* **Task description**
Among the entries below, find the line with "Definition normalize_name (name", then quote it and each following line up to and including the line with "Int64 => 7%nat end)", and nothing else.
* * * * *
(** The [finally] clause. *)
Definition finally (session_id : string) (st : state) : state :=
  let st := set_session_manager (Session.end_session session_id) st in
  (try_except (close WS_1000_NORMAL_CLOSURE) (λ _, ret tt) st).2.

(** [websocket_endpoint].  [session_id], [now1] and [now2] are what
    [create_session] draws from [uuid4] and from the clock;
    [on_connect] is the part before the [try]. *)
Definition on_connect (session_id : string) (now1 now2 : Z) (st : state)
    : state :=
  let st := (accept st).2 in
  set_session_manager (Session.create_session session_id now1 now2) st.

Definition websocket_endpoint (session_id : string) (now1 now2 : Z)
    (ws : list world) (st : state) : conn_state * state :=
  let st := on_connect session_id now1 now2 st in
  match while_true session_id ws st with
  | (Ok AWAITING_FRAME, st') => (AWAITING_FRAME, st')
  | (Ok CLOSED, st') => (CLOSED, finally session_id st')
  | (Raise e, st') => (CLOSED, finally session_id (on_exception e st'))
  end.

(** *** The health check *)

(** [isinstance(status, dict) and "status" in status]. *)
Definition reports_status (status : pyval) : bool :=
  match status with
  | PyDict items => dict_contains "status" items
  | _ => false
  end.

(** [status.get("status") == "healthy"]. *)
Definition status_healthy (status : pyval) : bool :=
  match status with
  | PyDict items => eq_str (dict_get "status" items) "healthy"
  | _ => false
  end.

(** [all(... for status in components_status.values() if ...)]. *)
Definition all_healthy (components_status : list (string * pyval)) : bool :=
  forallb status_healthy (List.filter reports_status components_status.*2).

Definition components_status (speech_health : pyval) (st : state)
    : list (string * pyval) :=
  [("speech_recognition", speech_health);
   ("language_model", LLM.health_check (language_model st));
   ("voice_synthesis", Voice.health_check (voice_synthesizer st));
   ("sessions",
    PyDict [("active_sessions",
             PyInt (Session.get_active_sessions_count (session_manager st)))])].

(** [health_check].  [speech_health] is the outcome of
    [speech_recognizer.health_check()] and [timestamp] is
    [datetime.now().isoformat()]. *)
Definition health_check (speech_health : result pyval) (timestamp : string)
    (st : state) : result pyval :=
  match speech_health with
  | Raise _ =>
      Raise (Exn "HTTPException" "Internal server error during health check")
  | Ok speech =>
      let components := components_status speech st in
      Ok (PyDict
            [("status",
              PyStr (if all_healthy components then "healthy" else "degraded"));
             ("components", PyDict components);
             ("timestamp", PyStr timestamp)])
  end.

(** The ["status"] entry of the report. *)
Definition overall (report : result pyval) : option pyval :=
  match report with
  | Ok (PyDict items) => dict_get "status" items
  | _ => None
  end.

(** No frame arrives within the receive timeout. *)
Definition no_frame_within_timeout (w : world) : Prop :=
  match arrival w with
  | Some (delay, _) => receive_timeout ≤ delay
  | None => True
  end.

(** An error payload is a JSON message. *)
Definition is_json (m : ws_msg) : bool :=
  match m with SentJson _ => true | _ => false end.

(** The startup hook, and the state of the process once it has run. *)
Definition startup_event (st : state) : state :=
  BuildState (audio_processor st) (session_manager st)
    (LLM.initialize (language_model st))
    (Voice.initialize (voice_synthesizer st)) (websocket st) (calls st).

End App.

(** ** Concrete processes and clients *)

Module Examples.
Import App.

(** A mono processor whose two floating-point stages succeed and return
    the array they are given, which is what the noise gate, the gain
    control and the clipping make of a silent frame when the array can
    be written to. *)
Definition mono : Audio.AudioProcessor := Audio.Build 1 Ok Ok.
(* ===================================================================== *)
(** ** physicsLab/_tools.py *)
(* ===================================================================== *)

Module Tools.

(** [position = namedtuple("position", ["x", "y", "z"])]: three fields,
    stored as given. *)
Record position : Type := mk_position { x : pyval; y : pyval; z : pyval }.

(** Rounding to the nearest integer, ties to the even one. *)
Definition round_half_even (q : Q) : Z :=
  let f := Qfloor q in
  match (q - inject_Z f ?= 1 # 2)%Q with
  | Lt => f
  | Gt => f + 1
  | Eq => if Z.even f then f else f + 1
  end.

(** The decimal with four fractional digits that is nearest to [q] (ties to
    the even last digit), as the number of its ten-thousandths. This is the
    first step of [round(x, 4)] on a float [x], which CPython takes on the
    exact value of [x]. *)
Definition decimal4 (q : Q) : Z := round_half_even (q * 10000).

(** The second step: the float nearest to the decimal [k]/10000 with the
    given sign. For [|k| < 2^53] both [|k|] and 10000 are floats, and their
    quotient is rounded to the nearest float by the division. *)
Definition float_of_decimal4 (negative : bool) (k : Z) : float :=
  let r := (PrimFloat.of_uint63 (Uint63.of_Z (Z.abs k)) / 10000)%float in
  if negative then (- r)%float else r.

(** [round(x, 4)] on a float. An infinity and nan are returned as they are.
    When [|k|] reaches [2^53] the float is at least [9 * 10^11], the floats
    next to it are more than 0.0001 away, and the float nearest to the
    decimal is [x] itself. *)
Definition round4_float (x : float) : float :=
  match float_value x with
  | Some q =>
      let k := decimal4 q in
      if Z.abs k <? 2 ^ 53 then float_of_decimal4 (float_sign x) k else x
  | None => x
  end.

(** [round(n, 4)]: an [int] is returned as it is. *)
Definition round4 (n : num) : num :=
  match n with
  | NInt k => NInt k
  | NFloat x => NFloat (round4_float x)
  end.

(** [round_data]. *)
Definition round_data (v : pyval) : result pyval :=
  match v with
  | VBool b => Ok (VNum (NInt (Z.b2z b)))
  | VNum n => Ok (VNum (round4 n))
  | _ => Raise TypeError
  end.

(** [roundData], on the list of its positional arguments. *)
Definition roundData (args : list pyval) : result pyval :=
  if negb (forallb is_number args) then Raise TypeError
  else
    match args with
    | [a] => round_data a
    | _ => VTuple <$> mapM round_data args
    end.

(** [string.ascii_lowercase], [string.ascii_letters] and [string.digits]. *)
Definition ascii_lowercase : string := "abcdefghijklmnopqrstuvwxyz".
Definition ascii_letters : string :=
  (ascii_lowercase ++ "ABCDEFGHIJKLMNOPQRSTUVWXYZ")%string.
Definition digits : string := "0123456789".

(** [random.choice(seq)] for a non-empty [seq]: the character at the index
    that the generator draws, taken within the length of [seq]. *)
Definition choice (seq : string) (draw : nat) : ascii :=
  match String.get (draw mod String.length seq) seq with
  | Some c => c
  | None => "000"%char
  end.

(** [''.join(choice(letters + digits) for _ in range(n))]; [draws i] is the
    draw of the generator at the [i]-th call. *)
Fixpoint join_choices (alphabet : string) (draws : nat -> nat) (i n : nat)
    : string :=
  match n with
  | O => EmptyString
  | S n' =>
      String (choice alphabet (draws i)) (join_choices alphabet draws (S i) n')
  end.

(** [randString]; a negative length gives the empty range. *)
Definition randString (draws : nat -> nat) (strLength : pyval) (lower : bool)
    : result string :=
  let letters := if lower then ascii_lowercase else ascii_letters in
  match strLength with
  | VBool b =>
      Ok (join_choices (letters ++ digits) draws O (Z.to_nat (Z.b2z b)))
  | VNum (NInt n) => Ok (join_choices (letters ++ digits) draws O (Z.to_nat n))
  | _ => Raise TypeError
  end.

End Tools.

(* ===================================================================== *)
(** ** physicsLab/element.py: [crt_element] *)
(* ===================================================================== *)

Inductive ExperimentType : Type := Circuit | Celestial | Electromagnetism.

#[global] Instance ExperimentType_eq_dec : EqDecision ExperimentType.
Proof. solve_decision. Defined.

(** The constructor calls that the module makes. The three [*_by_name]
    calls are the [eval] of a text built from the model name. *)
Inductive ctor_call : Type :=
  | NE555 (x y z : pyval) (elementXYZ : option bool)
  | eight_bit_Input (x y z : pyval) (elementXYZ : option bool)
  | eight_bit_Display (x y z : pyval) (elementXYZ : option bool)
  | circuit_by_name (name : string) (x y z : pyval) (elementXYZ : option bool)
      (args : list pyval) (kwargs : pydict)
  | celestial_by_name (name : string) (x y z : pyval)
  | electromagnetism_by_name (name : string) (x y z : pyval)
  | Simple_Instrument (x y z : pyval) (elementXYZ : bool)
      (instrument pitch : Z) (velocity rated_oltage : pyval)
      (is_ideal_model is_single : bool).

(** An element object: the call that made it, its [data] dictionary, the
    arguments of the last [set_rotation] and the notes added by
    [add_note]. *)
Record Element : Type := mk_Element {
  ctor : ctor_call;
  data : pydict;
  rotation : option (pyval * pyval * pyval);
  notes : list Z
}.

(** The catalogue of element classes ([physicsLab.circuit],
    [physicsLab.celestial], [physicsLab.electromagnetism]), which is not
    part of the modelled files: the [data] dictionary that a constructor
    call builds, or the exception it raises. *)
Class Catalogue : Type := {
  initial_data : ctor_call -> result pydict
}.

Section CrtElement.
Context {cat : Catalogue}.

(** A constructor call of the catalogue. *)
Definition construct (c : ctor_call) : result Element :=
  d ← initial_data c;
  Ok {| ctor := c; data := d; rotation := None; notes := [] |}.

(** [name.strip().replace(' ', '_').replace('-', '_')]. *)
Definition normalize_name (name : string) : string :=
  replace "-"%char "_"%char (replace " "%char "_"%char (strip name)).
#[global] Instance IntType_countable : Countable IntType.
Proof.
  refine (inj_countable'
    (fun T => match T with
              | UInt8 => 0%nat | UInt16 => 1%nat | UInt32 => 2%nat
              | UInt64 => 3%nat | Int8 => 4%nat | Int16 => 5%nat
              | Int32 => 6%nat | Int64 => 7%nat end)
    (fun n => match n with
              | 0%nat => UInt8 | 1%nat => UInt16 | 2%nat => UInt32
              | 3%nat => UInt64 | 4%nat => Int8 | 5%nat => Int16
              | 6%nat => Int32 | _ => Int64 end) _).
  intros []; reflexivity.
Defined.

#[global] Instance Float_countable : Countable Float.
Proof.
  refine (inj_countable' (fun f => (sign f, exponent f, fraction f))
                         (fun p => mkFloat (fst (fst p)) (snd (fst p))
                                           (snd p)) _).
  intros []. reflexivity.
Defined.

#[global] Instance Number_countable : Countable Number.
Proof.
  refine (inj_countable'
    (fun x => match x with
              | Int T v => inl (T, v)
              | Float32 f => inr (inl f)
              | Float64 f => inr (inr (inl f))
              | Wide u => inr (inr (inr u))
              end)
    (fun s => match s with
              | inl (T, v) => Int T v
              | inr (inl f) => Float32 f
              | inr (inr (inl f)) => Float64 f
              | inr (inr (inr u)) => Wide u
              end) _).
  intros []; reflexivity.
Defined.

(** *** Conversions of a [UInt64] by value

    [data.set.insert] takes a value of the key type of the set.  Where that
    type is not [UInt64] the hash passed to it is converted by value. *)

(** The numeric types [T] with a set keyed by [T] itself. *)
Inductive NumberType : Type :=
| TInt (T : IntType)
| TFloat32
| TFloat64.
* * * * *
* **Answer space**
Definition normalize_name (name : string) : string :=
  replace "-"%char "_"%char (replace " "%char "_"%char (strip name)).
#[global] Instance IntType_countable : Countable IntType.
Proof.
  refine (inj_countable'
    (fun T => match T with
              | UInt8 => 0%nat | UInt16 => 1%nat | UInt32 => 2%nat
              | UInt64 => 3%nat | Int8 => 4%nat | Int16 => 5%nat
              | Int32 => 6%nat | Int64 => 7%nat end)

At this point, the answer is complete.